For the entries below, repeat exactly each line starting with the one that contains "Lemma edit_ok s" and going on through the one that contains "apply returns_guard. intros _. eapply", and no others.

#####

Lemma edit_value_ok s supplied id a : Kind = BodyKind.values -> snapshot_ok s -> Forall (fun i => value_typed (av_value i)) supplied -> 0 <= a <= 12 ->
  returns (edit_value s supplied id a) (fun v => edited_value s supplied id a = Some v /\ value_typed v /\ validate_attribute_value id a v = Ok tt).
Proof.
  intros HK Hs Ht Ha. assert (Hsafe : forall v, safe (validate_attribute_value id a v)).
  { intros v. unfold validate_attribute_value. test_goal E1; [done|]. test_goal E2; [done|]. test_goal E3; [by case_match|].
    test_goal E4; [by case_match|]. apply validate_value_safe. }
  unfold edit_value, edited_value. destruct (last_match _ supplied) as [input|] eqn:Ei.
  - apply last_match_Some in Ei as [Hin _]. rewrite list.Forall_forall in Ht. eapply returns_bind; [apply returns_safe, Hsafe|].
    intros [] Hv _. cbn. split_and!; [done|by apply Ht|done].
  - destruct (_ ≫= _) as [v|] eqn:Eo; [|done]. destruct (last_match _ (s_entries s)) as [old|] eqn:El; [|done]. cbn in Eo.
    apply last_match_Some in El as [Hin Hid]. pose proof (so_entries _ Hs) as Hall. rewrite list.Forall_forall in Hall.
    pose proof (eo_values _ _ (Hall _ Hin)) as Hvals. rewrite HK, bool_decide_true in Hvals by done.
    specialize (Hvals a Ha). fold (value_of old a) in Hvals. rewrite Eo in Hvals. destruct Hvals as (_ & Hty & Hval).
    assert (value_index v =? 8 = false) as ->.
    { unfold validate_attribute_value in Hval. destruct (is_none _); [done|]. destruct (13 <=? a); [done|]. cbn in Hval. by destruct (value_index v =? 8). }
    eapply returns_bind; [apply returns_safe, Hsafe|]. intros [] Hv _. cbn. done.
Qed.

Lemma edit_values_ok s supplied id l values : Kind = BodyKind.values -> snapshot_ok s -> Forall (fun i => value_typed (av_value i)) supplied ->
  NoDup l -> Forall (fun a => 0 <= a <= 12) l -> length values = 13%nat ->
  returns (edit_values s supplied id l values) (fun values' => length values' = 13%nat /\
    forall a, 0 <= a <= 12 ->
      if bool_decide (a ∈ l) then exists v, default None (values' !! Z.to_nat a) = Some v /\ edited_value s supplied id a = Some v /\
                                     value_typed v /\ validate_attribute_value id a v = Ok tt
      else default None (values' !! Z.to_nat a) = default None (values !! Z.to_nat a)).
Proof.
  intros HK Hs Ht Hnd. revert values. induction Hnd as [|a l Hna Hnd IH]; intros values Hf Hlen; cbn [edit_values].
  { cbn. split; [done|]. intros a _. by rewrite bool_decide_false by (apply not_elem_of_nil). }
  apply list.Forall_cons in Hf as [Ha Hf]. eapply returns_bind; [by apply edit_value_ok|]. cbn beta. intros v _ (Hv1 & Hv2 & Hv3).
  eapply returns_mono; [apply IH; [done|by rewrite length_insert]|]. cbn beta. intros values' [Hl' H']. split; [done|].
  intros b Hb. specialize (H' b Hb). case_bool_decide as Hbl.
  - rewrite bool_decide_true by (apply elem_of_cons; by right). done.
  - destruct (Z.eq_dec b a) as [->|Hne].
    + rewrite bool_decide_true by (apply elem_of_cons; by left). rewrite list_lookup_insert_eq in H' by lia. exists v. done.
    + rewrite bool_decide_false by (rewrite elem_of_cons; tauto). rewrite H', list_lookup_insert_ne by lia. done.
Qed.

(** An entry of the candidate before its values are set. *)
Definition blank (e : FieldEntry) : Prop := selector_ok (e_id e) /\ u32 (e_diagnostic e) /\ e_values e = no_values.

Lemma edit_entries_ok s supplied mask entries : snapshot_ok s -> Forall (fun i => value_typed (av_value i)) supplied ->
  Forall blank entries ->
  returns (edit_entries Kind s supplied (selection mask) entries) (fun entries' =>
    e_id <$> entries' = e_id <$> entries /\ e_diagnostic <$> entries' = e_diagnostic <$> entries /\ Forall (entry_ok mask) entries' /\
    (Kind = BodyKind.values -> Forall (fun e => forall a, 0 <= a <= 12 ->
       value_of e a = if selects mask a then edited_value s supplied (e_id e) a else None) entries')).
Proof.
  intros Hs Ht Hb. induction Hb as [|e entries (Hsel & Hdiag & Hno) Hb IH]; cbn [edit_entries]; [by split_and!|].
  apply returns_guard. intros _.
  apply (returns_bind _ _ (fun values => entry_ok mask (mkEntry (e_id e) values (e_diagnostic e)) /\
    (Kind = BodyKind.values -> forall a, 0 <= a <= 12 ->
      default None (values !! Z.to_nat a) = if selects mask a then edited_value s supplied (e_id e) a else None))).
  - destruct (decide (Kind = BodyKind.values)) as [HK|HK].
    + rewrite HK at 1. rewrite Hno. eapply returns_mono; [apply edit_values_ok; [done|done|done|apply attribute_list_nodup|apply attribute_list_range|done]|].
      cbn beta. intros values [Hl H]. assert (Hspec : forall a, 0 <= a <= 12 ->
        if selects mask a then exists v, default None (values !! Z.to_nat a) = Some v /\ edited_value s supplied (e_id e) a = Some v /\
          value_typed v /\ validate_attribute_value (e_id e) a v = Ok tt else default None (values !! Z.to_nat a) = None).
      { intros a Ha. specialize (H a Ha). destruct (selects mask a) eqn:Es.
        - rewrite bool_decide_true in H; [done|]. by apply attribute_list_elem.
        - rewrite bool_decide_false in H; [|by intros [_ Hx]%attribute_list_elem; unfold selects in Es; congruence]. rewrite H.
          unfold no_values. destruct (replicate 13 None !! Z.to_nat a) as [x|] eqn:E; [|done]. by apply lookup_replicate in E as [-> _]. }
      split.
      * split; cbn [e_id e_diagnostic e_values]; [done|done|done|]. rewrite HK, bool_decide_true by done. intros a Ha.
        specialize (Hspec a Ha). destruct (selects mask a); [|by rewrite Hspec]. destruct Hspec as (v & -> & _ & H1 & H2). done.
      * intros _ a Ha. specialize (Hspec a Ha). destruct (selects mask a); [|done]. destruct Hspec as (v & -> & -> & _). done.
    + assert (Hbr : match Kind with BodyKind.values => edit_values s supplied (e_id e) (attribute_list (selection mask)) (e_values e) | _ => Ok (e_values e) end
        = Ok (e_values e)) by (by destruct Kind). rewrite Hbr. cbn [returns]. split; [|done].
      split; cbn; [done|done|by rewrite Hno|]. by rewrite bool_decide_false.
  - intros values _ (Hv1 & Hv2). eapply returns_bind; [exact IH|]. cbn beta. intros entries' _ (H1 & H2 & H3 & H4). cbn [returns fmap list_fmap].
    rewrite <- H1, <- H2. split_and!; [done|done|by constructor|]. intros HK. constructor; [by apply Hv2|by apply H4].
Qed.

(** The entries of the candidate: the fields of the builder, and the added one. *)
Lemma candidate_entries_ok s added : snapshot_ok s ->
  returns (candidate_entries N s added) (fun entries => in_order (e_id <$> entries) /\ (length entries <= N)%nat /\ Forall blank entries /\
    (forall id, id ∈ e_id <$> entries <-> id ∈ s_ids s \/ added = Some id)).
Proof.
  intros Hs. unfold candidate_entries. set (entries := _ <$> s_entries s).
  assert (Hids : e_id <$> entries = s_ids s) by (unfold entries, s_ids; by rewrite <- list_fmap_compose).
  assert (Hlen : length entries = length (s_entries s)) by (unfold entries; apply length_fmap).
  assert (Hblank : Forall blank entries).
  { apply Forall_fmap. eapply list.Forall_impl; [apply (so_entries _ Hs)|]. intros e [H1 H2 _ _]. by split. }
  pose proof (so_size _ Hs) as Hsize. pose proof (so_order _ Hs) as Ho. rewrite <- Hids in Ho.
  destruct added as [id|].
  2:{ cbn [returns]. split_and!; [done|lia|done|]. intros id. rewrite Hids. split; [tauto|]. by intros [?|?]. }
  apply returns_guard. intros Hd. cbv zeta. set (index := position entries id).
  destruct (at_position entries index id) eqn:Ea.
  - cbn [returns]. split_and!; [done|lia|done|]. intros id'. rewrite Hids. split; [tauto|]. intros [?|[= <-]]; [done|].
    rewrite <- Hids. unfold at_position in Ea. destruct (entries !! index) as [e|] eqn:Ee; [|done]. apply fid_eqb_eq in Ea as <-.
    apply list_elem_of_fmap. exists e. split; [done|]. by eapply list_elem_of_lookup_2.
  - apply returns_guard. intros Hn%Nat.eqb_neq. cbn [returns]. pose proof (insert_order entries (mkEntry id no_values 0) Ho) as Hins.
    cbn [e_id] in Hins. cbv zeta in Hins. fold index in Hins. rewrite Ea in Hins. split_and!; [done| | |].
    + rewrite length_app. cbn [length]. rewrite length_take, length_drop. lia.
    + apply Forall_app. split; [by apply Forall_take|]. constructor; [|by apply Forall_drop].
      destruct (descriptor id) as [d|] eqn:Ed; [|done]. split_and!; [by eapply descriptor_selector|done|done].
    + intros id'. rewrite fmap_app, elem_of_app. cbn [fmap list_fmap e_id]. rewrite elem_of_cons, <- Hids.
      rewrite <- (take_drop index entries) at 3. rewrite fmap_app, elem_of_app.
      split; [intros [?|[->|?]]; tauto|]. intros [[?|?]|[= ->]]; tauto.
Qed.

Lemma check_supplied_safe selected entries seen supplied : (length entries <= length seen)%nat -> safe (check_supplied selected entries seen supplied).
Proof.
  revert seen. induction supplied as [|input supplied IH]; intros seen Hl; cbn [check_supplied]; [done|]. test_goal E1; [done|].
  destruct (first_index _ entries) as [i|] eqn:Ei; [|done]. apply first_index_lt in Ei.
  destruct (lookup_lt_is_Some_2 seen i) as [w Hw]; [lia|]. rewrite Hw. cbn [deref rbind]. test_goal E2; [done|].
  apply IH. by rewrite length_insert.
Qed.

Lemma edit_ok s mask supplied added : snapshot_ok s -> 0 <= mask -> Forall (fun i => value_typed (av_value i)) supplied ->
  returns (edit Kind N s mask supplied added) (fun s' => snapshot_ok s' /\ l_attributes (s_layout s') = mask /\
    s_generation s' = s_generation s + 1 /\ (forall id, id ∈ s_ids s' <-> id ∈ s_ids s \/ added = Some id) /\
    (Kind = BodyKind.values -> Forall (fun e => forall a, 0 <= a <= 12 ->
       value_of e a = if selects mask a then edited_value s supplied (e_id e) a else None) (s_entries s'))).
Proof.
  intros Hs Hm Ht. unfold edit. apply returns_guard. intros [Hmask _]%orb_false_iff. apply returns_guard. intros Hg%Z.eqb_neq. cbv zeta.
  apply returns_guard. intros _. eapply returns_bind; [by apply candidate_entries_ok|]. cbn beta. intros entries _ (Ho & Hl & Hb & Hin).
  apply (returns_bind _ _ (fun _ => True)); [apply returns_safe, check_supplied_safe; rewrite length_replicate; lia|]. intros _ _ _.
  eapply returns_bind; [by apply edit_entries_ok|]. cbn beta. intros entries' _ (H1 & H2 & H3 & H4).
  destruct (indicator_words_spec (e_id <$> entries') mask) as (words & Hw & _); [by eapply entries_selectors|].
  rewrite Hw. cbn [rbind returns]. pose proof (so_generation _ Hs). split_and!; [|done|done| |done].
  - split; unfold s_ids; cbn [s_entries s_layout set_cif set_attributes l_attributes l_cif s_generation]; [by rewrite H1| |done|done|done|lia].
    rewrite <- (length_fmap e_id), H1, length_fmap. done.
  - intros id. unfold s_ids. cbn [s_entries]. rewrite H1. apply Hin.
Qed.
End Invariant.
Lemma scratch_write d a v scratch : 0 <= a <= 12 -> extent_known d a -> length scratch = 8%nat ->
  exists scratch', write_attribute_scalar d a v scratch 0 = Ok scratch' /\ length scratch' = 8%nat /\
    subspan scratch' 0 (if base_attribute a then d_words d * 4 else 4) = Ok (scalar_bytes d a v).
Proof.
  intros Ha Hx Hl. pose proof (scalar_bytes_length d a v Hx) as Hb. pose proof (base_attribute_words d a Ha) as Hwd.
  assert (Hn : attribute_words d a * 4 <= 8).
  { unfold attribute_words, extent_known in *. destruct (_ || _); [lia|]. destruct (Hx eq_refl) as [-> | ->]; lia. }
  destruct (split_length scratch (length (scalar_bytes d a v))) as (mid & post & -> & Hm); [unfold zlen in Hb; lia|].
  exists (scalar_bytes d a v ++ post).
  pose proof (write_attribute_bytes d a v [] mid post Hx) as Hw. cbn [app] in Hw. change (zlen []) with 0 in Hw.
  rewrite Hw by (unfold zlen in *; lia). split_and!; [done|rewrite length_app in *; lia|].
  replace (if base_attribute a then d_words d * 4 else 4) with (zlen (scalar_bytes d a v)) by (rewrite Hb, Hwd; by destruct (base_attribute a)).
  apply (subspan_app [] (scalar_bytes d a v) post).
Qed.

Lemma check_scratch_ok id values scratch : length scratch = 8%nat -> Forall (fun av => 0 <= av.1 <= 12) values ->
  (values <> [] -> exists d, descriptor id = Some d) ->
  returns (check_scratch id values scratch) (fun scratch' => length scratch' = 8%nat /\ Forall (scratch_checked id) values).
Proof.
  revert scratch. induction values as [|[a v] values IH]; intros scratch Hl Hf Hd; cbn [check_scratch]; [by split|].
  apply list.Forall_cons in Hf as [Ha Hf]. cbn [fst] in Ha. destruct (Hd ltac:(done)) as [d Ed].
  destruct (base_attribute a && structured_field id) eqn:Est.
  - eapply returns_mono; [apply (IH scratch); [done|done|by exists d]|]. cbn beta. intros sc [H1 H2]. split; [done|]. constructor; [|done].
    unfold scratch_checked. cbn [fst]. by rewrite Est.
  - rewrite Ed. cbn [deref rbind]. assert (Hx : extent_known d a).
    { intros Hc. rewrite (attribute_cases a Ha) in Hc. apply negb_false_iff in Hc. rewrite Hc in Est. cbn in Est. by eapply scalar_words. }
    destruct (scratch_write d a v scratch Ha Hx Hl) as (sc & -> & Hl' & Hsub). cbn [rbind]. rewrite Hsub. cbn [rbind].
    eapply returns_bind.
    { apply returns_safe. unfold validate_wire_attribute. destruct (base_attribute a) eqn:Eb; cbn [negb].
      - cbn in Est. rewrite Est. pose proof (scalar_words _ _ Ed Est). eapply validate_wire_value_safe; [done|done|].
        rewrite (scalar_bytes_length _ _ _ Hx), (base_attribute_words _ _ Ha), Eb. done.
      - rewrite Ed. cbn [deref rbind]. apply rbind_safe; [|done]. apply read_attribute_scalar_safe; [by rewrite Eb|lia]. }
    intros [] Hv _. eapply returns_mono; [apply (IH sc); [done|done|by exists d]|]. cbn beta. intros sc' [H1 H2]. split; [done|].
    constructor; [|done]. intros _. exists d. done.
Qed.

Lemma held_values_elem e a v : 0 <= a <= 12 -> value_of e a = Some v -> (a, v) ∈ held_values e.
Proof.
  intros Ha Hv. unfold held_values. apply list_elem_of_omap. exists a. split; [|by rewrite Hv].
  assert (Hall : forallb (fun n => bool_decide (Z.of_nat n ∈ [0; 1; 2; 3; 4; 5; 6; 7; 8; 9; 10; 11; 12])) (seq 0 13) = true) by (vm_compute; reflexivity).
  rewrite forallb_forall in Hall. specialize (Hall (Z.to_nat a)). rewrite in_seq in Hall.
  replace a with (Z.of_nat (Z.to_nat a)) by lia. eapply bool_decide_eq_true_1, Hall. lia.
Qed.

Lemma held_values_inv e a v : (a, v) ∈ held_values e -> 0 <= a <= 12 /\ value_of e a = Some v.
Proof.
  unfold held_values. intros (b & Hb & Hv)%list_elem_of_omap. destruct (value_of e b) as [w|] eqn:E; [|done]. injection Hv as -> ->.
  split; [|done]. assert (Hall : Forall (fun b => 0 <= b <= 12) [0; 1; 2; 3; 4; 5; 6; 7; 8; 9; 10; 11; 12]) by (repeat constructor; lia).
  rewrite list.Forall_forall in Hall. by apply Hall.
Qed.

Lemma check_entries_ok N s entries scratch : snapshot_ok BodyKind.values N s -> (forall e, e ∈ entries -> e ∈ s_entries s) -> length scratch = 8%nat ->
  returns (check_entries entries scratch) (fun _ => Forall (fun e => Forall (scratch_checked (e_id e)) (held_values e)) entries).
Proof.
  intros Hs. revert scratch. induction entries as [|e entries IH]; intros scratch Hin Hl; cbn [check_entries]; [by constructor|].
  pose proof (so_entries _ _ _ Hs) as Hall. rewrite list.Forall_forall in Hall.
  assert (He : e ∈ s_entries s) by (apply Hin, elem_of_cons; by left). specialize (Hall _ He).
  eapply returns_bind.
  { apply check_scratch_ok; [done| |].
    - apply list.Forall_forall. intros [a v] [Ha _]%held_values_inv. done.
    - intros Hne. destruct (held_values e) as [|[a v] l] eqn:Eh; [done|].
      assert (Hav : (a, v) ∈ held_values e) by (rewrite Eh; apply elem_of_cons; by left). apply held_values_inv in Hav as [Ha Hv].
      pose proof (eo_values _ _ _ Hall) as Hvals. rewrite bool_decide_true in Hvals by done. specialize (Hvals a Ha). fold (value_of e a) in Hvals.
      rewrite Hv in Hvals. destruct Hvals as (_ & _ & Hvalid). unfold validate_attribute_value in Hvalid.
      destruct (descriptor (e_id e)) as [d|]; [eauto|done]. }
  cbn beta. intros sc _ [H1 H2]. eapply returns_mono; [apply (IH sc); [|done]|].
  - intros x Hx. apply Hin, elem_of_cons. by right.
  - cbn beta. intros u Hu. by constructor.
Qed.

Section Encode.
Context (K : BodyKind.t) (N : nat).

Lemma body_matches_safe e s change : safe (body_matches K e s change).
Proof.
  assert (Hif : forall A (c : bool) x (k : Result A), safe k -> safe (if c then Err x else k)) by (by intros A []).
  unfold body_matches. cbv zeta. apply Hif, Hif. apply rbind_safe; [|intros [] _; by apply Hif].
  destruct (env_type e =? PacketType.context); [by apply Hif, Hif|]. destruct (command e); [|done]. by apply Hif, Hif, Hif.
Qed.

Lemma formats_ok s : snapshot_ok K N s ->
  (if bool_decide (K = BodyKind.values) then check_formats (flat_map format_values (s_entries s)) else Ok tt) = Ok tt.
Proof.
  intros Hs. case_bool_decide as HK; [|done]. assert (flat_map format_values (s_entries s) = []) as ->; [|done].
  pose proof (so_entries _ _ _ Hs) as Hall. induction Hall as [|e es He _ IH]; [done|]. cbn. by rewrite (format_values_none _ _ _ HK He).
Qed.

#####

Exercise solution:
Lemma edit_ok s mask supplied added : snapshot_ok s -> 0 <= mask -> Forall (fun i => value_typed (av_value i)) supplied ->
  returns (edit Kind N s mask supplied added) (fun s' => snapshot_ok s' /\ l_attributes (s_layout s') = mask /\
    s_generation s' = s_generation s + 1 /\ (forall id, id ∈ s_ids s' <-> id ∈ s_ids s \/ added = Some id) /\
    (Kind = BodyKind.values -> Forall (fun e => forall a, 0 <= a <= 12 ->
       value_of e a = if selects mask a then edited_value s supplied (e_id e) a else None) (s_entries s'))).
Proof.
  intros Hs Hm Ht. unfold edit. apply returns_guard. intros [Hmask _]%orb_false_iff. apply returns_guard. intros Hg%Z.eqb_neq. cbv zeta.
  apply returns_guard. intros _. eapply returns_bind; [by apply candidate_entries_ok|]. cbn beta. intros entries _ (Ho & Hl & Hb & Hin).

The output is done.